Journey to Genkijima

This is going to be a personal post but I hope it still benefits those reading it.

I’ve been overweight since I was roughly ten years old.  It started getting out of control in college when I could eat what I wanted, when I wanted.  However, I was getting exercise through Kendo and lots of walking, so it didn’t get too bad.

When I eventually got my first car, a few years later, the weight really started to pile on.  Add to that a couple of incredibly stressful jobs that involved lots of sitting and being yelled at over the phone and it got even worse.  Now, I’ve always had the most atrocious sweet tooth you could imagine and also a really good nose for bargains, so that combination didn’t help at all.

I tried, various times, to lose weight.  Once I tried Atkins and lost ten pounds rather quickly – but that was an expensive diet and so it didn’t last long.  Plus the fruit cravings were terrible.  I swear I could smell a mango from the produce section as soon as I entered the grocery store.  Another time I did Paleo and that worked great but was too expensive, and also I broke a tooth so all those veggies were out for a while.  I’ve tried shakes, tried fasting (a little bit) tried just restricting my calories without logging.  For a while I lived in Nevada in a tent and ate lots of beans and rice and very little else, and lost a bunch of weight.  I managed to keep it off for a while too but then money issues continued and more stressful work and I gained it again.

My biggest issues were the fact that exercise is super, SUPER boring, which I have little tolerance for, walking is rough during hot Arizona summers, and my life was seemingly consumed by stress and long commutes.

Well.  I got a better job, and more money started coming in, but I still gained because all the cool, nice people I work with LOVE to cook and they just LOVE potlucks, and of course the candy bowl, and it’s still kind of hard to walk while at work.  I had little motivation.

At the beginning of this year a “Biggest Loser” competition came around, with a $400 prize, and that was enough to make me really, really want to win.  I figured a three month period of aggressive weight loss would be enough to get some good habits started.  In December I’d finally gotten a weight set and started seriously trying to become stronger, because I wanted to be more self sufficient, and let’s be honest, also wanted some moderately buff arms.  I began to see results.

On January 6 I started logging my calories with a goal of 12-1500 calories a day.  Just existing in a sedentary state I burn 2200 calories so this could give me a solid two pound loss every week, and I intended to maximize this with what muscle gain I could manage and with plenty of movement.  However, I didn’t want to blog about it on here till I was well begun on my journey.  Because I really, REALLY hate to be a stereotype.

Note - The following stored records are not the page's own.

(** How the bytes are cut into [recv]s does not matter: two pumps that both
    read everything and end without closing deliver the same events in the same
    order, count the same frames, and reach the same state. *)
Theorem ws_pump_schedule_free now malloc realloc send_ok s1 s2 ws pending r1 r2 :
  malloc_sane malloc → state ws ≠ MINI_WS_CLOSED → dispatched_open ws = true →
  parses malloc (rbuf ws) [] (rbuf ws) → bytes_ok (rbuf ws) → bytes_ok pending →
  (length (rbuf ws) <= RBUF)%nat →
  mini_ws_pump now malloc realloc send_ok s1 WouldBlock ws pending = Ok (Some r1) →
  mini_ws_pump now malloc realloc send_ok s2 WouldBlock ws pending = Ok (Some r2) →
  snd (fst r1) ≠ -1 → snd (fst r2) ≠ -1 → snd r1 = [] → snd r2 = [] → r1 = r2.
Proof.
  intros Hs Hst Hd Hp Hb Hbp Hl. unfold mini_ws_pump.
  do 2 rewrite (decide_False (P := state ws = MINI_WS_CLOSED)) by done.
  rewrite decide_False by (rewrite Hd; by intros []).
  destruct (pump_loop_spec now malloc realloc send_ok Hs s1 ws pending 0) as (q1&->&Hr1); [done..|].
  destruct (pump_loop_spec now malloc realloc send_ok Hs s2 ws pending 0) as (q2&->&Hr2); [done..|].
  destruct q1 as [[[w1 e1] n1] t1], q2 as [[[w2 e2] n2] t2]. simpl.
  intros [= <-] [= <-] N1 N2 E1 E2. simpl in *. subst.
  destruct (Hr1 N1 ltac:(lia)) as (c1&fs1&l1&P1&Q1&->&->&->).
  destruct (Hr2 N2 ltac:(lia)) as (c2&fs2&l2&P2&Q2&->&->&->).
  rewrite app_nil_r in P1, P2. subst c1 c2.
  by destruct (parses_det _ _ _ _ Q1 _ _ Q2) as [-> ->].
Qed.
Lemma inflate_stored_blocks fuel : ∀ raw tail fuel', raw ≠ [] → (length raw <= fuel)%nat →
  (length (stored_blocks fuel raw) <= fuel')%nat →
  inflate_stored fuel' (stored_blocks fuel raw ++ tail) = Some (raw, tail).
Proof.
  induction fuel as [|fuel IH]; intros raw tail fuel' Hr Hf Hf'; [by destruct raw; [|simpl in Hf; lia]|].
  rewrite stored_blocks_S in * by done.
  rename raw into r. assert (1 <= length r)%nat as L1 by (destruct r; [done|simpl; lia]).
  assert (∀ v, 0 <= v < 2 ^ 16 →
    u8 (Z.land v 0xFF) + 256 * u8 (Z.land (Z.shiftr v 8) 0xFF) = v) as B.
  { intros v Hv. rewrite shiftr_div by lia. change 0xFF with (2 ^ 8 - 1). rewrite !land_mod by lia.
    unfold u8. mlia. }
  assert (∀ x, _) as B1 by (intros x; apply (B (u16 x)), u16_range).
  assert (∀ x, _) as B2 by (intros x; apply (B (2 ^ 16 - 1 - u16 x)); pose proof (u16_range x); lia).
  clear B. pose proof max_stored_Z as HM.
  revert Hf'. case_decide as E; intros Hf'; cbn [app length] in *;
    (destruct fuel' as [|fuel']; [lia|]); cbn [inflate_stored].
  - rewrite B1, B2. unfold u16. rewrite HM, Z.mod_small by lia.
    change (Z.to_nat 65535) with MAX_STORED.
    rewrite <- app_assoc, take_app_length', drop_app_length' by (rewrite length_take; lia).
    rewrite decide_True by (rewrite length_take; lia). rewrite decide_False by lia.
    rewrite length_app in Hf'. rewrite IH.
    + rewrite take_drop. done.
    + intros Hn. apply (f_equal length) in Hn. rewrite length_drop in Hn. simpl in Hn. lia.
    + rewrite length_drop. lia.
    + lia.
  - rewrite B1, B2. unfold u16. rewrite Z.mod_small, Nat2Z.id by lia.
    rewrite <- app_assoc, firstn_all, drop_all.
    rewrite stored_blocks_nil.
    rewrite take_app_length, drop_app_length. rewrite !decide_True by lia. done.
Qed.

As of this writing I’ve been on plan with no lapses for 26 days.  I’ve lost about 13 pounds.  I feel more energetic, I fit better behind the wheel of my car, my waistbands are looser, my watch slides around more, and I’m stronger.  I’ve recently started making my cardio days my lower calorie (12-1300 calories) and making sure that I get at least 100 grams of protein per day.  No food groups are forbidden though I minimize processed starch or sugar.  I weight train three times a week with stretching and bodyweight stuff like squats on my rest days, and I walk 4-6 days a week, trying for about a mile.  Mostly it’s laps inside my  building where there’s air conditioning.  I love weight training, it makes me feel really good and I don’t have to do it for hours.

Here’s the really interesting thing.  One of the hardest things about pretty much every diet I’ve ever tried has been the cravings.  But I just realized today that I have actually had very nearly NO cravings or excessive hunger even though I’ve probably cut my daily calorie intake in half (at least.)   And I have cravings all the time when I eat what I want, when I want!  I haven’t even looked longingly at the candy bowl.  I’ve had chocolate twice (2 squares of ultra dark) and sugarless gum maybe three times, oh and I think three cough drops.  In 26 days.

I don’t want to go back.  I feel so good.  I snack all the time, but maintain portion control and always keep it healthy, and I know for a FACT that over the long term I’ll hit my numbers as long as I stay on plan.  I don’t deprive myself.  Since my weakness is freshly baked bread, when I bake some I’ll have ONE slice of it, log it, and leave it alone for the rest of the week.  If I want rice I’ll have a cup of it or less.  Knowing that nothing is totally forbidden has kept me from wanting most of it.

I’ve gained some muscle, and lost fat at the same time, because I keep my protein high and lift heavy.  No puny five pound weights for me.  At the moment I’m doing sixty pound weighted squats, twenty five pound kettlebell swings, and thirty pound dumbbell rows, plus a bunch of other stuff including exercise bands.  Plus lots of countertop pushups, because I’m still too heavy to do proper pushups.

I have a goal of converting 95 pounds of fat into carbon dioxide and water, and I’m thirteen pounds along.  Now we get to Genkijima.  That will bring me down to about 150 pounds, when I should be 130 ideally, but that extra 20 pounds of weight will hopefully be mostly muscle.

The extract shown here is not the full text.